(TASK OBJECTIVE) For the records below, print the lines from the line with "proposal_procedures treasury_value donation" through the line with "holdings (to_map (utxos" exactly as written; include both end lines and exclude the rest.

┌─ ENTRIES SUPPLIED

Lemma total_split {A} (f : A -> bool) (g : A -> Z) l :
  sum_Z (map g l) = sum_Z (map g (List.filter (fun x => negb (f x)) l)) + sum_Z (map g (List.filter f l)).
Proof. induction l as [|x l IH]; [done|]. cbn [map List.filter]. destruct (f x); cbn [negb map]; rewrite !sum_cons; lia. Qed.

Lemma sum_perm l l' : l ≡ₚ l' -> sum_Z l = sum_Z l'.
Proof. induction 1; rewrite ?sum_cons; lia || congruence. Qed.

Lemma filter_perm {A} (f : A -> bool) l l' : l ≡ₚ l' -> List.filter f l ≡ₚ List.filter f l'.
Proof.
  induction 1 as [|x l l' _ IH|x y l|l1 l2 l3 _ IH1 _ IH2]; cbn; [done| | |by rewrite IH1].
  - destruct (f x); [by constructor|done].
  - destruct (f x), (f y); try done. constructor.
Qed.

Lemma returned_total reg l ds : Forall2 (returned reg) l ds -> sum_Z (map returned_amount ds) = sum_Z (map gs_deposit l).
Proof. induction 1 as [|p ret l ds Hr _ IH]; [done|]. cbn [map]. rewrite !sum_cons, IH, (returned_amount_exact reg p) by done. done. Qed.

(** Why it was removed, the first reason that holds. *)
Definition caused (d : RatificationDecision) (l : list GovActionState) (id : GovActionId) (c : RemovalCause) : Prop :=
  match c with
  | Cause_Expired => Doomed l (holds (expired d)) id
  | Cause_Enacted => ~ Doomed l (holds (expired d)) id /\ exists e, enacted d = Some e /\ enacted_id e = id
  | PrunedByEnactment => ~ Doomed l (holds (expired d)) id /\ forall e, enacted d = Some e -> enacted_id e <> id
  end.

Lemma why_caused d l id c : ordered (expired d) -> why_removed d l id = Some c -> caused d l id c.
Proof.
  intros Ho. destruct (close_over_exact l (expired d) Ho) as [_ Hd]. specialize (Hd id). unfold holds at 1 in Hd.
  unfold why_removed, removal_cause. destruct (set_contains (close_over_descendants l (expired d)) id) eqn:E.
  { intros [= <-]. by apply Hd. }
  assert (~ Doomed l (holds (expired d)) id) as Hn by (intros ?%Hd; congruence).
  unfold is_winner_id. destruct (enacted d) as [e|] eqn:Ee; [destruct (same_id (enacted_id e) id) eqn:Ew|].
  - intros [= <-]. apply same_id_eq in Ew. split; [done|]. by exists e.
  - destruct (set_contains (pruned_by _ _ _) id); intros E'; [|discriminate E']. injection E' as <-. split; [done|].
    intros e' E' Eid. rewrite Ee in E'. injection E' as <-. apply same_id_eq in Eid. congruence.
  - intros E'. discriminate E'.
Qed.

└─
┌─ ENTRIES SUPPLIED

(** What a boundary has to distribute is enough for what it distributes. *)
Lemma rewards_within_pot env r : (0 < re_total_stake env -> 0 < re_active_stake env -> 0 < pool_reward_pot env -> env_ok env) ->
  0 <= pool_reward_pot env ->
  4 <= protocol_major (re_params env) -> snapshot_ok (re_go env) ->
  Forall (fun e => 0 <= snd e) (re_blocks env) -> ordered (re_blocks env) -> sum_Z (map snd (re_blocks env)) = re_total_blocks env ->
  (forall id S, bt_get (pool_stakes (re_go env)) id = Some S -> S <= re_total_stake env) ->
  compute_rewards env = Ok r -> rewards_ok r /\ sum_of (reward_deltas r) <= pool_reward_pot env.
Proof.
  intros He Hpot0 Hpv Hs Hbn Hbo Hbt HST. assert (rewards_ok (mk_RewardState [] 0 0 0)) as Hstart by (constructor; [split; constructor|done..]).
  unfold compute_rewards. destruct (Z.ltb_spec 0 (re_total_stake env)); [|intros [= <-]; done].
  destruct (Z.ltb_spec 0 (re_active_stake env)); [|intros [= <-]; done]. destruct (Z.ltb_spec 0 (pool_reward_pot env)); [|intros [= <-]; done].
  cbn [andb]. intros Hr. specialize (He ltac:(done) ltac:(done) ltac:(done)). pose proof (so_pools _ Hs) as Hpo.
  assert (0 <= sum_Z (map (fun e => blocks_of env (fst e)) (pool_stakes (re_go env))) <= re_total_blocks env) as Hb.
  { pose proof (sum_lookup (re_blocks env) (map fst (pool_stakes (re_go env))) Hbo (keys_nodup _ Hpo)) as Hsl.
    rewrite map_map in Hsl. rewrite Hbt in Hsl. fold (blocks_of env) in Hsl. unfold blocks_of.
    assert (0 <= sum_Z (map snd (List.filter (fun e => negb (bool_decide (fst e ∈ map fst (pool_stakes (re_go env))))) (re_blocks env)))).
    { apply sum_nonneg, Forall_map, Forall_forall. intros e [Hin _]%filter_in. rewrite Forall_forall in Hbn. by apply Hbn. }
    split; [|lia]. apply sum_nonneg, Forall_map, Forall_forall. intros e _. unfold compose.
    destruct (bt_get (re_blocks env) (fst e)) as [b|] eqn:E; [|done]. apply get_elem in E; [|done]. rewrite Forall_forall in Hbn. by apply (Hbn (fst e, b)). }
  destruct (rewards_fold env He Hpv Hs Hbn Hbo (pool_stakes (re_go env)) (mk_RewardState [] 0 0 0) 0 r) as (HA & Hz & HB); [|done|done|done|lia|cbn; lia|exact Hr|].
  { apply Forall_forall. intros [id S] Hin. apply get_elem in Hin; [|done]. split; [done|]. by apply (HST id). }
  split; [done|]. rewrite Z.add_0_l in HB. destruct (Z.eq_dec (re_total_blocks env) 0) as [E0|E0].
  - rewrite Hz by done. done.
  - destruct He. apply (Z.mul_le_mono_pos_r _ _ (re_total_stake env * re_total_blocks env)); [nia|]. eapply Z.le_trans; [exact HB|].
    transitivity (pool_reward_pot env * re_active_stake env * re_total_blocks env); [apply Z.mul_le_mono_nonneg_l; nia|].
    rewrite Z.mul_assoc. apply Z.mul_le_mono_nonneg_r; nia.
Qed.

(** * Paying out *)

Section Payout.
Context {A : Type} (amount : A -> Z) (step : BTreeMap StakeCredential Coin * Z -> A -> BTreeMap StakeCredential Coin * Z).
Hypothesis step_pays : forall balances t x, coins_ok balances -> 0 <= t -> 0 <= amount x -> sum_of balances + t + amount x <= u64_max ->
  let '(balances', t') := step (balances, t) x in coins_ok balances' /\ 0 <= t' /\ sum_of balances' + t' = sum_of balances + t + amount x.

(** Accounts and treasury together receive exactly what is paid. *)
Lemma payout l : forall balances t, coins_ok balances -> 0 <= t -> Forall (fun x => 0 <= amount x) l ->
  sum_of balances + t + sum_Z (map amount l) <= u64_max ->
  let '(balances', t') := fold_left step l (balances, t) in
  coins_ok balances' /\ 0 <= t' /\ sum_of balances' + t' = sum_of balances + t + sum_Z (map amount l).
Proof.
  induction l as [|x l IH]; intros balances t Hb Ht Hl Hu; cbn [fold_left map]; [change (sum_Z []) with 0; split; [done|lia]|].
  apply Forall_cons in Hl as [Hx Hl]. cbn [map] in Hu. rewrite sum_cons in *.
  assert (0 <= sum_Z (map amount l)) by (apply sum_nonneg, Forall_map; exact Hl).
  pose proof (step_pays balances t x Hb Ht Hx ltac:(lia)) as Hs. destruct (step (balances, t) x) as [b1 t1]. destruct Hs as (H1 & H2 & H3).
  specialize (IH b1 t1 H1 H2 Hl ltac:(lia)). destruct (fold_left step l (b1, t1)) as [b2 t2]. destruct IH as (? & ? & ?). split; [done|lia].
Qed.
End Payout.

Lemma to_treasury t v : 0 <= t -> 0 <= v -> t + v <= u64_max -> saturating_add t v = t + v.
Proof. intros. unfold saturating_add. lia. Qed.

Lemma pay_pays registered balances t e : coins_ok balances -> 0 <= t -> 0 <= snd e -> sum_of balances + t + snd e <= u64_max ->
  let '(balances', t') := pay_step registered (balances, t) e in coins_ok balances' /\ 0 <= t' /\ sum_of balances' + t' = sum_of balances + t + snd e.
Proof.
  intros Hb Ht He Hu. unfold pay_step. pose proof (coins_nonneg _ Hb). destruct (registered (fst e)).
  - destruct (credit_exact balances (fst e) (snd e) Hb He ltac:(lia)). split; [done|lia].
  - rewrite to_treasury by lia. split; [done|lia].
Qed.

└─
┌─ ENTRIES SUPPLIED

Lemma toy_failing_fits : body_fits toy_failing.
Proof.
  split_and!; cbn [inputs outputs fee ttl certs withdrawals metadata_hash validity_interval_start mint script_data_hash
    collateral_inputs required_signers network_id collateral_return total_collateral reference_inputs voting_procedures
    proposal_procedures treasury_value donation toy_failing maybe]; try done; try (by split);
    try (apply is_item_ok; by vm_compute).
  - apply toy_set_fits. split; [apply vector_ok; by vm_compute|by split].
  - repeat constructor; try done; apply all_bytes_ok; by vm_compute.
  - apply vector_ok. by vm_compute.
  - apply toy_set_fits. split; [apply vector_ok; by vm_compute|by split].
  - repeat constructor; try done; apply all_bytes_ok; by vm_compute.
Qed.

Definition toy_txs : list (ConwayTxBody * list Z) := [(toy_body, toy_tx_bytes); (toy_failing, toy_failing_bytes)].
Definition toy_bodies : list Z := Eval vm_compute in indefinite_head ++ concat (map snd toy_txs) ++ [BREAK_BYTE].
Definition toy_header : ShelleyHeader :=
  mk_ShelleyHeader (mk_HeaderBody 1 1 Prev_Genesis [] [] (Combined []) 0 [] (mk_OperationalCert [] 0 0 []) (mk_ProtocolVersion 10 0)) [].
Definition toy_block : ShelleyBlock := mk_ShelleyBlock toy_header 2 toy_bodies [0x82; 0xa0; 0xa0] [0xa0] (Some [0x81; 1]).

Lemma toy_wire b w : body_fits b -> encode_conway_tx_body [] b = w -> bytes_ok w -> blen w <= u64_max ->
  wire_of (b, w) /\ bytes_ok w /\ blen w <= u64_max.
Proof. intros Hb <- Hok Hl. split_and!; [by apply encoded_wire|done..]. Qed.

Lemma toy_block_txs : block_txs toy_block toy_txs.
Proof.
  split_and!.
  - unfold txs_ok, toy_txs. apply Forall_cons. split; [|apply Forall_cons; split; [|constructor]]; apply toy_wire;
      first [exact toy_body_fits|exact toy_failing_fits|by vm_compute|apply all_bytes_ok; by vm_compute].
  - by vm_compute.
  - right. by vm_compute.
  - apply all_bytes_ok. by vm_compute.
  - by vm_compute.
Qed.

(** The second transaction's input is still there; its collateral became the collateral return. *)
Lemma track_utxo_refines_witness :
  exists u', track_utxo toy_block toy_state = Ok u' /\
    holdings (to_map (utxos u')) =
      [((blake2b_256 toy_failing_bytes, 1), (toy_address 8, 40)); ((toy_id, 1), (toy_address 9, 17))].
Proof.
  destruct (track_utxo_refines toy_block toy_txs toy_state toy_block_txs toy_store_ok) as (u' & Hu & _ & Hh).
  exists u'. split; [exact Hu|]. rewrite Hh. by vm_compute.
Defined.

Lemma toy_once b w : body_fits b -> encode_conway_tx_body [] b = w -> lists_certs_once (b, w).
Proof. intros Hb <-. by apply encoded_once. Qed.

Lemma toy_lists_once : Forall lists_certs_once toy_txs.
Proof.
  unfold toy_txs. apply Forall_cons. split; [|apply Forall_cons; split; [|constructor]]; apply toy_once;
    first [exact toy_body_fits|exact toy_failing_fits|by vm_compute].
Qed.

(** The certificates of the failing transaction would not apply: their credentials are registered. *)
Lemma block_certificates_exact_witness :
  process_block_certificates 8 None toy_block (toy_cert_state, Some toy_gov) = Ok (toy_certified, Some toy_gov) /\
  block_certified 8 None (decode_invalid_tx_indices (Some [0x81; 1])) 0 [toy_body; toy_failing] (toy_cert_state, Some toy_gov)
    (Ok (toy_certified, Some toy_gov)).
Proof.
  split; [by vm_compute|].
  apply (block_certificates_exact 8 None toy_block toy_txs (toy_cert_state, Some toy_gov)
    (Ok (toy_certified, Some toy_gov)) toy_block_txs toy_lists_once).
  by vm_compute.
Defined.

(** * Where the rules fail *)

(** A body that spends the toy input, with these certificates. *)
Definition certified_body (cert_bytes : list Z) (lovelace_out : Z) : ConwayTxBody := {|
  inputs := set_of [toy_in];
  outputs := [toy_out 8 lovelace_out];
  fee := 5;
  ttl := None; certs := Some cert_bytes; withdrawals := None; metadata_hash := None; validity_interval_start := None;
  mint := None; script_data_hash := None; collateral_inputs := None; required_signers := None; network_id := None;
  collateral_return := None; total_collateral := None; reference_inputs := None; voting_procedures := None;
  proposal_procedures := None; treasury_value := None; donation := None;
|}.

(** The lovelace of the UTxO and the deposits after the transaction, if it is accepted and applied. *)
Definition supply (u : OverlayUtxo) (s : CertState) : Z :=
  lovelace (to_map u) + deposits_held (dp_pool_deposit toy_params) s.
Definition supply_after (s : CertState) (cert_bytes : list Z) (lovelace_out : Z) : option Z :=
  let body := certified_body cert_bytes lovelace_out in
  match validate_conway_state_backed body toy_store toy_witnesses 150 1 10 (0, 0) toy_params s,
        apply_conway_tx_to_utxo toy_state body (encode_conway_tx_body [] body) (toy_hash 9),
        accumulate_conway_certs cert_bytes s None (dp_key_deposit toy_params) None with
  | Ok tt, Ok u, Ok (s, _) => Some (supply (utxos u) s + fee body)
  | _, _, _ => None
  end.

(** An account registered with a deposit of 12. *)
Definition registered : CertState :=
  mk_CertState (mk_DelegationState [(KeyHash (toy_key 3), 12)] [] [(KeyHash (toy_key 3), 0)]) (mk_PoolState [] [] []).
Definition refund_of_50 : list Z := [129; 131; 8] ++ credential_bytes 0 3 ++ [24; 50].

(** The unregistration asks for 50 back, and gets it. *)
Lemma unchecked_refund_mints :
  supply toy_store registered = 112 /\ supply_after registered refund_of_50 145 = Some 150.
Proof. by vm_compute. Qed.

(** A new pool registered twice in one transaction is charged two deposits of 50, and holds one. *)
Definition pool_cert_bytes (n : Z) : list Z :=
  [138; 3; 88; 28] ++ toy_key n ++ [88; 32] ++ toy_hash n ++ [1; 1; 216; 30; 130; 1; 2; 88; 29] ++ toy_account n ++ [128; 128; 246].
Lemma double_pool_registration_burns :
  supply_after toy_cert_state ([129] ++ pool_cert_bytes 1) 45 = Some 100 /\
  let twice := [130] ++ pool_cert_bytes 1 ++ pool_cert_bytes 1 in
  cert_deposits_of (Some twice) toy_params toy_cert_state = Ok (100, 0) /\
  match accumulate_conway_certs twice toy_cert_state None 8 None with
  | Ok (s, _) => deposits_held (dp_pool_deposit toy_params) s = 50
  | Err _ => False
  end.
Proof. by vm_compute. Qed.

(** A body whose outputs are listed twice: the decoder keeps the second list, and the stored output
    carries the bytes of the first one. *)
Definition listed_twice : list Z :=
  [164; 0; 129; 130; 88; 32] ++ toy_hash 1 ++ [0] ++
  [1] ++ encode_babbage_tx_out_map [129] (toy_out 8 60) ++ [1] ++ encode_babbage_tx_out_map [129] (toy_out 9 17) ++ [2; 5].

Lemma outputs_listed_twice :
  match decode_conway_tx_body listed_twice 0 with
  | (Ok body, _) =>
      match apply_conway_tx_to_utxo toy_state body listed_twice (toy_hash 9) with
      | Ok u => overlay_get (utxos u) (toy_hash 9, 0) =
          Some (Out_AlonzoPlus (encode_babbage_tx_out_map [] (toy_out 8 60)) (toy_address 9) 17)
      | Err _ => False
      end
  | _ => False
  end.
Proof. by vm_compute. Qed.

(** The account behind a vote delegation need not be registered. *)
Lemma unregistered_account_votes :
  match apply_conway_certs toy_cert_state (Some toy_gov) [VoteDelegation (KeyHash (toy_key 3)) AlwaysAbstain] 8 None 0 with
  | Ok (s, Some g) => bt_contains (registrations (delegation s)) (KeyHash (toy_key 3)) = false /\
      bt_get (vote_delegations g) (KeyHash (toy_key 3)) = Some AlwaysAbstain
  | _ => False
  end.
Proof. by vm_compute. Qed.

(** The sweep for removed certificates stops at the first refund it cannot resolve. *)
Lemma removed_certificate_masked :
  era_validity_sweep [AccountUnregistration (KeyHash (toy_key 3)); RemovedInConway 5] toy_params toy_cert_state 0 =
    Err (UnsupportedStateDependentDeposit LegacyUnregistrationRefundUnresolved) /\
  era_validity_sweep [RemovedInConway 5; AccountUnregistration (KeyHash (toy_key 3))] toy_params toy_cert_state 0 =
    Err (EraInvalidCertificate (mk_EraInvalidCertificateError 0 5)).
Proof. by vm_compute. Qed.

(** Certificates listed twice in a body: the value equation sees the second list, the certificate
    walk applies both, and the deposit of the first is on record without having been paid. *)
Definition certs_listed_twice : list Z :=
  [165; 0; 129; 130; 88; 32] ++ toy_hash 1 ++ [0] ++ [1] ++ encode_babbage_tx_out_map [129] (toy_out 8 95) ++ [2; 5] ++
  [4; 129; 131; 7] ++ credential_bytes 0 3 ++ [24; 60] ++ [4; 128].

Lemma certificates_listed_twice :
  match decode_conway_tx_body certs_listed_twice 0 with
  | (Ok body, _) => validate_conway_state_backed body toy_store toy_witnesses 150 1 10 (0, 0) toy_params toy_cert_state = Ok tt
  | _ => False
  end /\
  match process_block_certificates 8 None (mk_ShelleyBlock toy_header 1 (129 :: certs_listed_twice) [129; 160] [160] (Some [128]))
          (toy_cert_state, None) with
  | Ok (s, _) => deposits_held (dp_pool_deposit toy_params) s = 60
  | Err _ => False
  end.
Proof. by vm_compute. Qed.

└─

(EXERCISE OUTPUT)
    proposal_procedures treasury_value donation toy_failing maybe]; try done; try (by split);
    try (apply is_item_ok; by vm_compute).
  - apply toy_set_fits. split; [apply vector_ok; by vm_compute|by split].
  - repeat constructor; try done; apply all_bytes_ok; by vm_compute.
  - apply vector_ok. by vm_compute.
  - apply toy_set_fits. split; [apply vector_ok; by vm_compute|by split].
  - repeat constructor; try done; apply all_bytes_ok; by vm_compute.
Qed.

Definition toy_txs : list (ConwayTxBody * list Z) := [(toy_body, toy_tx_bytes); (toy_failing, toy_failing_bytes)].
Definition toy_bodies : list Z := Eval vm_compute in indefinite_head ++ concat (map snd toy_txs) ++ [BREAK_BYTE].
Definition toy_header : ShelleyHeader :=
  mk_ShelleyHeader (mk_HeaderBody 1 1 Prev_Genesis [] [] (Combined []) 0 [] (mk_OperationalCert [] 0 0 []) (mk_ProtocolVersion 10 0)) [].
Definition toy_block : ShelleyBlock := mk_ShelleyBlock toy_header 2 toy_bodies [0x82; 0xa0; 0xa0] [0xa0] (Some [0x81; 1]).

Lemma toy_wire b w : body_fits b -> encode_conway_tx_body [] b = w -> bytes_ok w -> blen w <= u64_max ->
  wire_of (b, w) /\ bytes_ok w /\ blen w <= u64_max.
Proof. intros Hb <- Hok Hl. split_and!; [by apply encoded_wire|done..]. Qed.

Lemma toy_block_txs : block_txs toy_block toy_txs.
Proof.
  split_and!.
  - unfold txs_ok, toy_txs. apply Forall_cons. split; [|apply Forall_cons; split; [|constructor]]; apply toy_wire;
      first [exact toy_body_fits|exact toy_failing_fits|by vm_compute|apply all_bytes_ok; by vm_compute].
  - by vm_compute.
  - right. by vm_compute.
  - apply all_bytes_ok. by vm_compute.
  - by vm_compute.
Qed.

(** The second transaction's input is still there; its collateral became the collateral return. *)
Lemma track_utxo_refines_witness :
  exists u', track_utxo toy_block toy_state = Ok u' /\
    holdings (to_map (utxos u')) =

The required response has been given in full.